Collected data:
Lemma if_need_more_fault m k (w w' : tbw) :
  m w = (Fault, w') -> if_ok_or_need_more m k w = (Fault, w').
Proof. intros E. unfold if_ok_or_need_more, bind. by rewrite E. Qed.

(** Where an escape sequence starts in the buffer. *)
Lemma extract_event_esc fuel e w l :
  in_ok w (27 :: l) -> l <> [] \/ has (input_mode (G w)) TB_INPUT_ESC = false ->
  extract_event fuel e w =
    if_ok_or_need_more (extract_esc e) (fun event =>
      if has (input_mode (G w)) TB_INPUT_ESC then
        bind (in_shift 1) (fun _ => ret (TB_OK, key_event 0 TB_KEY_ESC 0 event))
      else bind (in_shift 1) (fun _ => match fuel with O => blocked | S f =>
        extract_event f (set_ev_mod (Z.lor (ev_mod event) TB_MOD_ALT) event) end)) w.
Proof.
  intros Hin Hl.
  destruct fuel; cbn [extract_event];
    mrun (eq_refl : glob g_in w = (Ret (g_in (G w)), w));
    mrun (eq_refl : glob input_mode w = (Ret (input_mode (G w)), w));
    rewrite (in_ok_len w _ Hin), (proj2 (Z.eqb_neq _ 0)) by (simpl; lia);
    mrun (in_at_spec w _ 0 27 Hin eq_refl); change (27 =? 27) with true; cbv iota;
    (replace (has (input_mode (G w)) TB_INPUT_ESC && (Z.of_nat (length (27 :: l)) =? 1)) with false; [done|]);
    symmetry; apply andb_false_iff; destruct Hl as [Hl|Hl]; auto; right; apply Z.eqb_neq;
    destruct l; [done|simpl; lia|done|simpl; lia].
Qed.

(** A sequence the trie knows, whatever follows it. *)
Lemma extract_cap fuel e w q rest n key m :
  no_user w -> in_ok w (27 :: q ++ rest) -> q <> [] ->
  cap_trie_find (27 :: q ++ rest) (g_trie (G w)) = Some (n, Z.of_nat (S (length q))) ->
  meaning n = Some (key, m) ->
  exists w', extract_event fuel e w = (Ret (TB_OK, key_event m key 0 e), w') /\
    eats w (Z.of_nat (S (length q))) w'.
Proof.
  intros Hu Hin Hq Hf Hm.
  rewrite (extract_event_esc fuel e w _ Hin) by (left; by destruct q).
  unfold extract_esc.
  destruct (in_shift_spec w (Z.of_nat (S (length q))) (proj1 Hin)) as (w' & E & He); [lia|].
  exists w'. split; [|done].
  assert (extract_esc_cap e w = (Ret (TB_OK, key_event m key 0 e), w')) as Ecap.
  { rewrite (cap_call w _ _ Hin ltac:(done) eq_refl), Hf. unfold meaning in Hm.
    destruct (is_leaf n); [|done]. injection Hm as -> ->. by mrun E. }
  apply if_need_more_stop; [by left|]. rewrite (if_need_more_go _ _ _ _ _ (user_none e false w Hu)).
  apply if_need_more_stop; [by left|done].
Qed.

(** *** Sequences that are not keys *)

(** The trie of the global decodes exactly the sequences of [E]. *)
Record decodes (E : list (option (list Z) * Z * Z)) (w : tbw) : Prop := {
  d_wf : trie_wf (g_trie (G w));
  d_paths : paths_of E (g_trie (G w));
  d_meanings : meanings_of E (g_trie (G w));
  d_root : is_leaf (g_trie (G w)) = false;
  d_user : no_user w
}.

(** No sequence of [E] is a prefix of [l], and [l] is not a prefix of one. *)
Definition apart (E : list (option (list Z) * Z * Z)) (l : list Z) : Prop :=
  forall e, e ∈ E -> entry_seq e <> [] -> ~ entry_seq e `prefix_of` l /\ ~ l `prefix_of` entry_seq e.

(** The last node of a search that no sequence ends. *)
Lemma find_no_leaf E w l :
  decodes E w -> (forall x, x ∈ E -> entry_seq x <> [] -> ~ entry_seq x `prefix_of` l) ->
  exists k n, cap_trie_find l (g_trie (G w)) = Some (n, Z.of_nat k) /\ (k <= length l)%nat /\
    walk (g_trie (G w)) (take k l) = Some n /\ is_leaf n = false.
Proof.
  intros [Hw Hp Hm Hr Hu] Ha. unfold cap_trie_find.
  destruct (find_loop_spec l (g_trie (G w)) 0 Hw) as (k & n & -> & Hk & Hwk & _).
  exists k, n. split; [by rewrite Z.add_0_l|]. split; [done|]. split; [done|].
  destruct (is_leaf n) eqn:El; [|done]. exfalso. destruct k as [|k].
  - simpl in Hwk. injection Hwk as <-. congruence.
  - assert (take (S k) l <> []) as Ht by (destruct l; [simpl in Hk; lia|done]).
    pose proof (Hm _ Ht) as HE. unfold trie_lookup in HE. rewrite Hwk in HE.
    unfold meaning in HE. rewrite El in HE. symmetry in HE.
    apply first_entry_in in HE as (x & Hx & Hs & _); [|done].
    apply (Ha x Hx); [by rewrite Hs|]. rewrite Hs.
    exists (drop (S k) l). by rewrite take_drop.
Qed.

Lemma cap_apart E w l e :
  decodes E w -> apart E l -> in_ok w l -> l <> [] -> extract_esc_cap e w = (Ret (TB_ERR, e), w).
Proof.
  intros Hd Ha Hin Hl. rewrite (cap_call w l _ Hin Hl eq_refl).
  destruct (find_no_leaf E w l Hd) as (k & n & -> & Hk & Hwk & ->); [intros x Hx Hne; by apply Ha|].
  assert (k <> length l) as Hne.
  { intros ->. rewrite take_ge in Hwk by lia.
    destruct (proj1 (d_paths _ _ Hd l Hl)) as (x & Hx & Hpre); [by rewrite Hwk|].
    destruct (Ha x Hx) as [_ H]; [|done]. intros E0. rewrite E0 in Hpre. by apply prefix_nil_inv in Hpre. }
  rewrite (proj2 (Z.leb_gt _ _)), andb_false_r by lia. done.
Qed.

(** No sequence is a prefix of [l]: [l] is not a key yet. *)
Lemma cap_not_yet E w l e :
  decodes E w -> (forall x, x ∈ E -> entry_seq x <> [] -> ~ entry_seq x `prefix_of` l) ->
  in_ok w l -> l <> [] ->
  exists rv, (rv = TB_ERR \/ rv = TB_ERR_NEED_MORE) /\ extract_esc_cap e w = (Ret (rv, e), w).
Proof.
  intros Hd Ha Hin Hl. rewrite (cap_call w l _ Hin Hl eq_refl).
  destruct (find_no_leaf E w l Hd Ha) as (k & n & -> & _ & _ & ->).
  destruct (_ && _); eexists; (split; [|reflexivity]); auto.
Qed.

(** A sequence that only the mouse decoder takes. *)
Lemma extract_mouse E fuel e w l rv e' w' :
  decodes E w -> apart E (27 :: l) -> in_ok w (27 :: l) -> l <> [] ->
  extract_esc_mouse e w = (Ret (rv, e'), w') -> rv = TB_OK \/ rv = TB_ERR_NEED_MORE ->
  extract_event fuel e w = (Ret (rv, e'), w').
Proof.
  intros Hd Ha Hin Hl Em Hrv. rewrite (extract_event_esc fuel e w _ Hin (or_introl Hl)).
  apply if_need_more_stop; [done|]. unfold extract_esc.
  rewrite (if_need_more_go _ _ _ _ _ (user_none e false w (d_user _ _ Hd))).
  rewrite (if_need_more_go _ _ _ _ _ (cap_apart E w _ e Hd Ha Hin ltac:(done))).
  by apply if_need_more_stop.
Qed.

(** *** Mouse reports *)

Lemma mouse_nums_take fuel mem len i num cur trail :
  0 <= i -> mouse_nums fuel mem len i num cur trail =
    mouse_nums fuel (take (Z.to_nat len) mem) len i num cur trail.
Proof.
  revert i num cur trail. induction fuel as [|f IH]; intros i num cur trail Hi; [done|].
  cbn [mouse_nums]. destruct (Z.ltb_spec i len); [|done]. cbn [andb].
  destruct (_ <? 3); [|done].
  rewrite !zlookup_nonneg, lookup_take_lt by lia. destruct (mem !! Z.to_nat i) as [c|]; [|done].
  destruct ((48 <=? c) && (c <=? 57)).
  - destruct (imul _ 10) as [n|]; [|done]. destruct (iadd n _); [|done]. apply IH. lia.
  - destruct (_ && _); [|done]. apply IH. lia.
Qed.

_Exercise details:_ Return every line above that contains the word "apply".

_Solution below:_
    symmetry; apply andb_false_iff; destruct Hl as [Hl|Hl]; auto; right; apply Z.eqb_neq;
  apply if_need_more_stop; [by left|]. rewrite (if_need_more_go _ _ _ _ _ (user_none e false w Hu)).
  apply if_need_more_stop; [by left|done].
    apply first_entry_in in HE as (x & Hx & Hs & _); [|done].
    apply (Ha x Hx); [by rewrite Hs|]. rewrite Hs.
  destruct (find_no_leaf E w l Hd) as (k & n & -> & Hk & Hwk & ->); [intros x Hx Hne; by apply Ha|].
    destruct (Ha x Hx) as [_ H]; [|done]. intros E0. rewrite E0 in Hpre. by apply prefix_nil_inv in Hpre. }
  apply if_need_more_stop; [done|]. unfold extract_esc.
  by apply if_need_more_stop.
  - destruct (imul _ 10) as [n|]; [|done]. destruct (iadd n _); [|done]. apply IH. lia.
  - destruct (_ && _); [|done]. apply IH. lia.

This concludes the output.